Now, cooking your own Thread classes is certainly not something you can rely on in every environment. Still it may prove an interesting option for those with more control over their execution environments. If you are at liberty to add one field, just bunch the lot with no padding between them on your thread and pad the tail to be safe. As they are all written to from the same thread there is no contention to worry about and you may end up using less space than the LongAdder.

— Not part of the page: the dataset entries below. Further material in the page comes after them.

(** C31.  Three frames of a peer that make the handlers fault, for any state of the
    object: after a request to send with window 0, the first data packet divides
    by zero; after a request to send three packets for an empty buffer, the
    second data packet is copied outside of the buffer; and a clear to send that
    asks for packet 0 reads outside of the buffer of the message. *)
Theorem malformed_frames_fault a (t : transport E) s :
  let b := bus_source_address (bus_ t) in
  let bytes := replicate 14 0 in
  is_uint 8 a -> is_uint 8 b ->
  receive [raw_rts b a 14 2 0; dt_frame b a bytes 1] t = Fault division_by_zero /\
  receive [raw_rts b a 0 3 0xFF; dt_frame b a bytes 1; dt_frame b a bytes 2] t = Fault write_out_of_bounds /\
  (sessions_ t !! (b, a) = Some s -> 0 <= total_packets s -> len (buffer s) <= 1785 ->
   receive [cts_frame b a 0 1 0] t = Fault read_out_of_bounds).
Proof.
  intros b bytes Ha Hb. split_and!; cbn [receive].
  - destruct (on_raw_rts a 14 2 0 t) as (time & t1 & E1 & M1); [done..|]. fold b in E1, M1.
    erewrite bind_ok by exact E1. unfold mbind at 1, M_bind at 1.
    rewrite (on_dt_frame b a bytes 1 _ t1 Hb Ha M1) by done.
    unfold accept_dt. erewrite bind_ok by reflexivity.
    destruct (now_calm t1) as (time' & t2 & E2 & _). erewrite bind_ok by exact E2.
    by erewrite bind_ok by reflexivity.
  - destruct (on_raw_rts a 0 3 0xFF t) as (time & t1 & E1 & M1); [done..|]. fold b in E1, M1.
    erewrite bind_ok by exact E1.
    destruct (empty_buffer_first_packet a b time t1) as (time' & t2 & E2 & M2); [done..|].
    erewrite bind_ok by exact E2. unfold mbind at 1, M_bind at 1.
    by rewrite (on_dt_frame b a bytes 2 _ t2 Hb Ha M2) by done.
  - intros Hs Htot Hlen. pose proof (on_cts_packet_zero a s t Ha Hb Hs Htot Hlen) as Hf.
    fold b in Hf. unfold mbind, M_bind. by rewrite Hf.
Qed.
(* ===== verification/ConnectionSafety.v ===== *)
(** * A connection with its callbacks does not fault

    Once a local name and the callbacks for errors, frames and data are set,
    no sequence of sends, received frames and timer ticks dereferences an empty
    optional, calls an empty function, divides by zero or copies outside of a
    buffer, whatever the socket and the address table do, as long as received
    frames announce consistent sizes.  The one fault left is the index into an
    empty vector, on data frames without bytes. *)

From Stdlib Require Import String.
From stdpp Require Import gmap list.
From S2P Require Import Prelude J1939Type Canary Header HeaderFacts Name NameFacts Frame Network Transport.
From S2P Require Import TransportFacts TransportFrame TransportRoundTrip TransportSafety.
From S2P Require Import Connection ConnectionFacts ConnectionExchange.

Section ConnectionSafety.
Context `{!CanaryHeader, !CanaryLaws} `{!CanaryFilter} {K : Type} `{!RawSocket K}.

Notation connection := (connection K).

(** A local name and the three callbacks are set, and the sessions are consistent. *)
Definition conn_ok (c : connection) : Prop :=
  sessions_ok (tp_ c) /\ is_Some (local_name_ c) /\ on_error_ (bus_of c) = true /\
  on_read_ c = true /\ on_data_ c = true.

Section Faults.
Context (F : fault -> Prop).

(** The connection is in order, or the fault is one of [F]. *)
Definition outcome_ok {A} (r : result (A * connection)) : Prop :=
  match r with Ok (_, c') => conn_ok c' | Fault f => F f end.

(** [m] returns a value and keeps the connection in order, or has a fault of [F]. *)
Definition csafe {A} (m : C (K := K) A) : Prop := forall c, conn_ok c -> outcome_ok (m c).

Lemma csafe_ret {A} (a : A) : csafe (mret a).
Proof. by intros c Hc. Qed.

Lemma csafe_throw {A} f : F f -> csafe (@throw _ K A f).
Proof. by intros Hf c Hc. Qed.

Lemma csafe_bind {A B} (m : C A) (k : A -> C B) : csafe m -> (forall a, csafe (k a)) -> csafe (m ≫= k).
Proof.
  intros Hm Hk c Hc. specialize (Hm c Hc). unfold mbind, C_bind. destruct (m c) as [[a c1]|]; [by apply Hk|done].
Qed.

Lemma csafe_modify f : (forall c, conn_ok c -> conn_ok (f c)) -> csafe (modify f).
Proof. intros Hf c Hc. by apply Hf. Qed.

(** What is read may be used for the rest. *)
Lemma csafe_asks {A B} (f : connection -> A) (k : A -> C B) :
  (forall c, conn_ok c -> outcome_ok (k (f c) c)) -> csafe (asks f ≫= k).
Proof. intros Hk c Hc. rewrite asks_ok. by apply Hk. Qed.

Lemma conn_ok_on_bus f (c : connection) :
  (forall e, on_error_ (f e) = on_error_ e) -> conn_ok c -> conn_ok (on_bus f c).
Proof. intros Hf (? & ? & He & ? & ?). split_and!; try done. unfold bus_of. simpl. by rewrite Hf. Qed.

Lemma csafe_invoke_data d : csafe (consumer ← asks on_data_; invoke consumer (call_data d)).
Proof.
  apply csafe_asks. intros c Hc. destruct Hc as (? & ? & ? & ? & Hd) eqn:Eq. rewrite Hd.
  by apply conn_ok_on_bus.
Qed.

Lemma csafe_fail_with what : csafe (fail_with what).
Proof.
  intros c Hc. rewrite fail_with_ok by apply Hc. by apply conn_ok_on_bus.
Qed.

(** The operations of the transport. *)
Lemma csafe_lift {A} (m : M A) Q : safe m Q -> framed same_owner m -> csafe (lift m).
Proof.
  intros Hm Hf c (Hs & Hl & He & Hr & Hd). destruct (Hm _ Hs) as (a & t & E1 & Ht & _).
  unfold lift. rewrite E1. split_and!; try done.
  destruct (Hf _ _ _ E1) as ((_ & He' & _) & _). unfold bus_of. simpl. by rewrite He'.
Qed.

Lemma csafe_send_raw fr : csafe (send_raw fr).
Proof.
  intros c (Hs & Hl & He & Hr & Hd). unfold send_raw.
  pose proof (stable_send (R := same_owner) fr (bus_of c)) as (_ & He' & _). simpl in He'.
  destruct (write fr (bus_of c)) as [ok e].
  split_and!; try done. unfold bus_of. simpl. by rewrite <- He.
Qed.

Lemma csafe_send_out fr : csafe (send_out fr).
Proof. apply csafe_bind; [by apply csafe_modify|intros _; apply csafe_send_raw]. Qed.

Lemma csafe_send_to net n fr : csafe (send_to net n fr).
Proof.
  apply csafe_bind; [by intros c Hc|]. intros [l|]; [|apply csafe_fail_with].
  cbv zeta. repeat case_match; auto using csafe_fail_with, csafe_send_out.
Qed.

Lemma csafe_local (k : name -> C bool) :
  (forall l, csafe (k l)) -> csafe (local ← asks local_name_; l ← deref local; k l).
Proof.
  intros Hk. apply csafe_asks. intros c Hc. destruct Hc as (? & [l Hl] & ?) eqn:Eq. rewrite Hl. by apply Hk.
Qed.

Lemma csafe_connection_send net fr : csafe (connection_send net fr).
Proof.
  unfold connection_send. destruct (is_broadcast (header fr)).
  - apply csafe_local. intros l. cbv zeta. case_match; auto using csafe_fail_with, csafe_send_out.
  - apply csafe_bind; [by intros c Hc|].
    intros [n|]; auto using csafe_fail_with, csafe_send_to.
Qed.

Lemma csafe_send_data net d : csafe (send_data net d).
Proof.
  unfold send_data. case_match; [apply csafe_connection_send|]. apply csafe_local. intros l. cbv zeta.
  case_match; [apply csafe_fail_with|]. apply csafe_bind.
  - apply csafe_modify. intros c. by apply conn_ok_on_bus.
  - intros _. eapply csafe_lift; [apply safe_send|apply framed_send, _].
Qed.

(** ** Received frames *)

(** The socket never announces more bytes than it wrote. *)
Definition frame_ok (fr : frame) : Prop :=
  well_formed fr /\ payload_length (header fr) <= len (payload fr).

Lemma csafe_check_address net : csafe (check_address net).
Proof.
  intros c Hc. destruct (check_address_accepts net c) as (b & -> & _). cbn. unfold refreshed. case_match; [|done]. by apply conn_ok_on_bus.
Qed.

(** A frame for the user has bytes. *)
Definition carries_data (fr : frame) : Prop :=
  normal_pgn (pgn (header fr)) = true -> payload_length (header fr) <> 0.

Lemma csafe_on_received net r :
  (forall fr, r = inr fr -> frame_ok fr /\ (carries_data fr \/ F empty_vector)) -> csafe (on_received net r).
Proof.
  intros Hr. unfold on_received. apply csafe_bind; [by apply csafe_modify|]. intros _. destruct r as [ec|fr].
  - apply csafe_modify. intros c. apply conn_ok_on_bus. intros e. unfold handle_error. by destruct (_ || _).
  - destruct (Hr fr eq_refl) as [[Hwf Hlen] Hdata]. apply csafe_bind; [by apply csafe_modify|]. intros _.
    apply csafe_asks. intros c Hc. rewrite (proj1 (proj2 (proj2 (proj2 Hc)))).
    rewrite invoke_ok. revert c Hc. enough (Hk : csafe (mine ← check_address net;
      (if mine : bool then lift (on_can_frame fr);; (if normal_pgn (pgn (header fr)) then
         d ← frame_data fr; consumer ← asks on_data_; invoke consumer (call_data d) else mret tt) else mret tt);;
      modify (with_buffer (Frame (set_id 0 (header fr)) (replicate 8 0)));; async_read)).
    { intros c Hc. apply Hk. by apply conn_ok_on_bus. }
    apply csafe_bind; [apply csafe_check_address|]. intros mine. apply csafe_bind.
    + destruct mine; [|apply csafe_ret]. apply csafe_bind.
      * eapply csafe_lift; [by apply safe_on_can_frame|apply framed_on_can_frame, _].
      * intros _. case_match eqn:Hn; [|apply csafe_ret]. apply csafe_bind; [|apply csafe_invoke_data].
        unfold frame_data. rewrite (proj2 (Z.ltb_ge _ _) Hlen).
        destruct (Z.eqb_spec (payload_length (header fr)) 0); [|apply csafe_ret].
        apply csafe_throw. destruct Hdata as [Hd|?]; [by destruct (Hd Hn)|done].
    + intros _. apply csafe_bind; [by apply csafe_modify|]. intros _. by apply csafe_modify.
Qed.

(** ** Runs *)

(** Each operation sees the address table of its moment. *)
Inductive conn_op :=
  | op_send_data (net : network) (d : data)
  | op_send_frame (net : network) (fr : frame)
  | op_send_to (net : network) (n : name) (fr : frame)
  | op_received (net : network) (r : connection_error + frame)
  | op_tick_timer (ec : option connection_error) (order : list (Z * Z)).

Definition conn_run_op (o : conn_op) : C (K := K) unit :=
  match o with
  | op_send_data net d => _ ← send_data net d; mret tt
  | op_send_frame net fr => _ ← connection_send net fr; mret tt
  | op_send_to net n fr => _ ← send_to net n fr; mret tt
  | op_received net r => on_received net r
  | op_tick_timer ec order => on_tick_timer ec order
  end.

Fixpoint conn_run (ops : list conn_op) : C (K := K) unit :=
  match ops with [] => mret tt | o :: ops => conn_run_op o;; conn_run ops end.

Definition conn_op_ok (o : conn_op) : Prop :=
  match o with op_received _ (inr fr) => frame_ok fr | _ => True end.

Definition op_carries_data (o : conn_op) : Prop :=
  match o with op_received _ (inr fr) => carries_data fr | _ => True end.

Lemma csafe_conn_run_op o : conn_op_ok o -> op_carries_data o \/ F empty_vector -> csafe (conn_run_op o).
Proof.
  intros Ho Hd. destruct o as [net d|net fr|net n fr|net r|ec order]; cbn [conn_run_op].
  1-3: apply csafe_bind; [auto using csafe_send_data, csafe_connection_send, csafe_send_to|intros _; apply csafe_ret].
  - apply csafe_on_received. by intros fr ->.
  - destruct ec; [by apply csafe_modify|]. eapply csafe_lift; [apply safe_tick|apply framed_tick, _].
Qed.

Lemma csafe_conn_run ops : Forall (fun o => conn_op_ok o /\ (op_carries_data o \/ F empty_vector)) ops ->
  csafe (conn_run ops).
Proof.
  induction 1 as [|o ops [Ho Hd] _ IH]; cbn [conn_run]; [apply csafe_ret|].
  apply csafe_bind; [by apply csafe_conn_run_op|done].
Qed.

End Faults.

(** C14.  A connection with a local name and with callbacks for errors, frames and
    data never dereferences an empty optional, calls an empty function, divides by
    zero or copies out of bounds, for every sequence of sends, received
    well-formed frames, read errors and ticks, on any socket and with any address
    tables: the only fault there can be is the index into an empty vector.  If all
    data frames have bytes, the sequence runs to its end. *)
Theorem connection_never_faults ops socket l target :
  Forall conn_op_ok ops ->
  let c := on_data (on_read (connection_on_error (j1939_connection socket (Some l) target))) in
  outcome_ok (fun f => f = empty_vector) (conn_run ops c) /\
  (Forall op_carries_data ops -> exists c', conn_run ops c = Ok (tt, c') /\ conn_ok c').
Proof.
  intros Hops c. assert (Hc : conn_ok c).
  { split_and!; [by apply map_Forall_empty|by exists l|done..]. }
  clearbody c. split.
  - apply (csafe_conn_run (fun f => f = empty_vector)); [|done]. eapply Forall_impl; [|exact Hops]. by auto.
  - intros Hd. pose proof (csafe_conn_run (fun _ => False) ops) as Hsafe.
    assert (Hr : outcome_ok (fun _ => False) (conn_run ops c)).
    { apply Hsafe; [|done]. apply List.Forall_and; [done|]. eapply Forall_impl; [|exact Hd]. by auto. }
    destruct (conn_run ops c) as [[[] c']|]; [by exists c'|done].
Qed.

End ConnectionSafety.
(* ===== verification/ClaimerConnection.v ===== *)
(** * Claimers and connections together

    An address claimer keeps the table of its node up to date; the connections of
    the node address their frames by it.  Here the claimers of ClaimerNet.v and
    the connections of Connection.v share the tables: what the weaker node sends
    to the stronger one arrives. *)

From Stdlib Require Import String.
From stdpp Require Import gmap list.
From S2P Require Import Prelude J1939Type Canary Header HeaderFacts Name NameFacts Frame Network NetworkFacts.
From S2P Require Import Sml StateMachine AddressClaimer ClaimerFacts ClaimerBus ClaimerView ClaimerNet.
From S2P Require Import Transport TransportFacts Connection ConnectionFacts ConnectionExchange.

Section ClaimerConnection.
Context `{!CanaryHeader, !CanaryLaws} `{SmlLaws} `{!CanaryFilter} {K : Type} `{!RawSocket K} `{!ReliableSocket K}.
Context (names : list name) (Hwf : Forall name_wf names) (Hkeys : NoDup (priority_key <$> names)).
Context (cs : list claimer) (ias : list (nat * action)).
Context (Hcs : Forall2 fresh names cs) (Hias : Forall (fun ia => action_ok (snd ia)) ias).
Notation table c := (network_ (cworld_of c)).
Notation holds_of c := (holds (state_machine_ c) (deps_ c)).
Notation station := (station names (net_run ias cs)).

(** A connection with its names and its callbacks, between two operations. *)
Record ready (l t : option name) (c : connection K) : Prop := {
  ready_local : local_name_ c = l;
  ready_target : target_name_ c = t;
  ready_read : on_read_ c = true;
  ready_data : on_data_ c = true;
  ready_rx : rx_callback_ (tp_ c) = true;
  ready_drained : events (tp_ c) = []
}.

Lemma ready_linked net l t c : ready (Some l) (Some t) c ->
  linked net (get_address l net) (get_address t net) c.
Proof. intros [? ? ? ? ? ?]. split; try done; by eexists. Qed.

(** The holder [S] of [x] that nobody beats, seen by itself and by a weaker [W]. *)
Lemma strongest_known i S s x j W w :
  station i S s -> state_machine_ s = st_has_address -> has_address_address (deps_ s) = x ->
  (forall k N c, station k N c -> holds_of c x -> name_lt N S = false) ->
  station j W w -> name_lt S W = true ->
  unicast x /\ get_address S (table s) = x /\ get_address S (table w) = x.
Proof.
  intros Hs Hst Hx Hbest Hw Hlt. assert (Hh : holds_of s x) by (by rewrite Hst).
  assert (Hu : unicast x).
  { destruct (reached_inv names Hwf Hkeys cs ias Hcs Hias) as [Hmem _]. destruct (Hmem _ _ _ Hs) as (_ & [_ Hag] & _).
    rewrite Hst in Hag. destruct Hag as (_ & _ & Hu & _). by rewrite <- Hx. }
  pose proof (strongest_leads names Hwf Hkeys cs ias Hcs Hias i S s x Hs Hu Hh Hbest) as Hlead.
  destruct (Hlead _ _ _ Hs) as [Ms Fs], (Hlead _ _ _ Hw) as [_ [Fw _]].
  split; [done|]. split.
  - rewrite <- Hx. apply (holder_in_table names Hwf Hkeys cs ias Hcs Hias i S s Hs Hst). rewrite Hx.
    by apply (strongest_unbeaten names Hkeys cs ias i).
  - unfold get_address. by rewrite (proj2 (Fw Hlt)).
Qed.


End ClaimerConnection.
(* ===== verification/Program.v ===== *)
(** * What the example program prints and how it ends ([examples/main.cpp])

    Node.v has the objects of the program and its event loop.  Here the callbacks
    print their lines, in the order in which they run, and the handler of SIGINT
    and SIGTERM stops the loop.  The text of an error code
    ([error_code::message()]) is a parameter. *)

From Stdlib Require Import String Ascii.
From stdpp Require Import gmap list.
From S2P Require Import Prelude J1939Type Canary Header Name Frame Network Sml StateMachine AddressClaimer.
From S2P Require Import Transport Connection Node.

Section Program.
Context `{CanaryHeader} `{Sml} `{!CanaryFilter} {K : Type} `{!RawSocket K}.
Context (claimer_message : error_code -> string) (connection_message : connection_error -> string).

(** [std::cout << c] for an [unsigned char]: the character, not the number. *)
Definition character (c : Z) : string := String (ascii_of_N (Z.to_N c)) EmptyString.

(** ** The lines of the callbacks *)

(** The callbacks of [addr_mngr]. *)
Definition claimer_line (o : output) : list string :=
  match o with
  | out_address n address =>
      [append (hex (to_name_t n)) (append " local ctrl gained address: " (character address))]
  | out_lose_address n => [append (hex (to_name_t n)) " local ctrl lost address"]
  | out_frame f => [append "Output frame: " (frame_to_string f)]
  | out_error what ec => [append what (append " " (claimer_message ec))]
  | out_new_name _ _ => []
  end.

(** The callbacks of [conn]; [on_read] passes the frame on and prints nothing. *)
Definition connection_line (c : user_call) : list string :=
  match c with
  | call_start => ["Listening for can messages..."%string]
  | call_destroy => ["J1939 Connection closed"%string]
  | call_send f => [append "Sent frame: " (frame_to_string f)]
  | call_error what ec => [append what (append " " (connection_message ec))]
  | call_read _ | call_data _ => []
  end.

(** The lines of the calls that [conn] has made since [before]. *)
Definition new_lines (before : connection K) (now : list user_call) : list string :=
  concat (connection_line <$> drop (length (calls (bus_of before))) now).

(** The lines of a sequence of calls of the claimer: [on_frame] prints before it
    sends. *)
Fixpoint print_outputs (outs : list output) (c : connection K) : list string :=
  match outs with
  | [] => []
  | o :: outs =>
      claimer_line o ++
      match o with
      | out_frame f =>
          match send_raw f c with
          | Ok (_, c') => new_lines c (calls (bus_of c')) ++ print_outputs outs c'
          | Fault _ => []
          end
      | _ => print_outputs outs c
      end
  end.

Definition print_claimer (f : claimer -> claimer) (n : node K) : list string :=
  print_outputs (drop (length (outputs (cworld_of (addr_mngr n)))) (outputs (cworld_of (f (addr_mngr n)))))
    (conn n).

Definition print_connection (m : network -> C (K := K) unit) (n : node K) : list string :=
  match m (network_ (cworld_of (addr_mngr n))) (conn n) with
  | Ok (_, c) => new_lines (conn n) (calls (bus_of c))
  | Fault _ => []
  end.

(** The lines of one step of the loop. *)
Definition print_step (i : node_input) (n : node K) : list string :=
  match i with
  | node_received (inl ec) => print_connection (fun net => on_received net (inl ec)) n
  | node_received (inr fr) =>
      print_claimer (process fr) n ++
      match with_claimer (process fr) n with
      | Ok n => print_connection (fun net => on_received net (inr fr)) n
      | Fault _ => []
      end
  | node_run k => print_claimer (step (in_run k)) n
  | node_expire failed => print_claimer (step (in_expire failed)) n
  | node_tick ec order => print_connection (fun _ => on_tick_timer ec order) n
  end.

(** ** The program *)

(** The program in its loop, with the wait for a signal that may be pending, or
    its return value; and what it has printed. *)
Inductive program :=
| running (n : node K) (waiting : bool) (out : list string)
| returned (code : Z) (out : list string).

(** The end of [main]: [conn] is destroyed. *)
Definition leave_main (code : Z) (c : connection K) (out : list string) : program :=
  returned code (out ++ new_lines c (destroy c)).

(** [main] up to [io_layer.run()], or up to its first [return]. *)
Definition program_main (k : K) : result program :=
  let '(Node c0 m) := setup k in
  match open vcan0_network c0 with
  | Ok (true, c) =>
      match start c with
      | Ok (_, c) =>
          match with_claimer (start_address_claim 0x44) (Node c m) with
          | Ok n =>
              Ok (running n true (new_lines c0 (calls (bus_of c)) ++
                                  print_claimer (start_address_claim 0x44) (Node c m)))
          | Fault e => Fault e
          end
      | Fault e => Fault e
      end
  | Ok (false, c) => Ok (leave_main (-1) c (new_lines c0 (calls (bus_of c))))
  | Fault e => Fault e
  end.

(** A signal, or an error of the wait for it; or an input of the other objects. *)
Inductive program_input :=
| on_signal (ec : option connection_error)
| in_loop (i : node_input).

(** The handler of [signals.async_wait], which waits only once: without an error
    it stops the context, [run] returns and so does [main]. *)
Definition signal_handler (ec : option connection_error) (n : node K) (out : list string) : program :=
  match ec with
  | None => leave_main 0 (conn n) out
  | Some _ => running n false out
  end.

Definition program_step (i : program_input) (p : program) : result program :=
  match p, i with
  | returned _ _, _ => Ok p
  | running n true out, on_signal ec => Ok (signal_handler ec n out)
  | running n false out, on_signal _ => Ok p
  | running n waiting out, in_loop i =>
      match node_step i n with
      | Ok n' => Ok (running n' waiting (out ++ print_step i n))
      | Fault e => Fault e
      end
  end.

Fixpoint program_steps (l : list program_input) (p : program) : result program :=
  match l with
  | [] => Ok p
  | i :: l => match program_step i p with Ok p => program_steps l p | Fault e => Fault e end
  end.

(** ** What it does *)

Lemma new_lines_none (c : connection K) : new_lines c (calls (bus_of c)) = [].
Proof. unfold new_lines. by rewrite drop_all. Qed.

(** The program reaches its loop exactly when [main] of Node.v does. *)
Lemma program_main_running k n :
  main k = Ok (Some n) -> exists out, program_main k = Ok (running n true out).
Proof.
  unfold main, program_main. destruct (setup k) as [c0 m].
  destruct (open vcan0_network c0) as [[[] c1]|]; [|done..].
  destruct (start c1) as [[[] c2]|]; [|done].
  destruct (with_claimer _ _); [|done]. intros [= ->]. by eexists.
Qed.

(** Without signals it is the loop of Node.v. *)
Lemma program_loop is_ n waiting out n' :
  node_steps is_ n = Ok n' ->
  exists out', program_steps (in_loop <$> is_) (running n waiting out) = Ok (running n' waiting out').
Proof.
  revert n out. induction is_ as [|i l IH]; intros n out; cbn.
  - intros [= ->]. by eexists.
  - destruct (node_step i n) as [n1|]; [|done]. intros Hl.
    destruct waiting; cbn; destruct (IH _ (out ++ print_step i n) Hl) as [out' ->]; by eexists.
Qed.

Lemma program_steps_app l l' p p' :
  program_steps l p = Ok p' -> program_steps (l ++ l') p = program_steps l' p'.
Proof.
  revert p. induction l as [|i l IH]; intros p; cbn; [by intros [= ->]|].
  destruct (program_step i p); [apply IH|done].
Qed.

Lemma returned_stays l code out : program_steps l (returned code out) = Ok (returned code out).
Proof. by induction l. Qed.

End Program.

For all counters results reflect 1/11/23 writers busily updating a counter while a single reader thread reads:

  • AtomicLong -> One counter for all threads -> fast get(4ns/43ns/115ns) but slow inc(105ns/748ns/2122ns). inc() is slower as contention grows. Least memory required. 
  • LongAdder -> A table of counters -> slow get(10ns/752ns/1380ns) but faster inc(105ns/40ns/38ns). get() is slower as contention grows, inc() is slow when no cells are present, but settles on a fast figure once it gets going. Memory consumption increases with contention, but little overhead for no contention. Cells are padded so increase has 122b overhead. 
  • ThreadLocalCounter -> Every thread has a counter in it's ThreadLocal map -> slow get(61ns/725ns/1584ns) but even faster inc(15ns/12ns/16ns). get() is slower as the number of threads grow, inc() is pretty contant and low cost. Memory consumption increases with every thread added, regardless of contention. Counters are padded so each has 122b overhead. It is suggested you use a shared counters class to amortise the padding cost.
  • ThreadFieldCounter -> Every thread has a counter field -> get(25ns/483ns/952ns) is slower than AtomicLong, but better than the rest. The fastest inc(4ns/3ns/3ns). get() is slower as the number of threads grow, inc() is contant and low cost. Memory consumption increases with every thread added, regardless of contention. Counters are not padded but you may want to pad them.

I believe that for certain environments the counter per thread approach may prove a good fit. Furthermore for highly contended counters, where LongAdder/similar will expand I believe that this approach can be extended to provide a more memory efficient alternative when the thread sets are fixed or limited and a group of counters is required rather then just one counter.

UPDATE (1/08/2013): If you are looking for more JMH related info, see Shipilev's slides from JVMLS.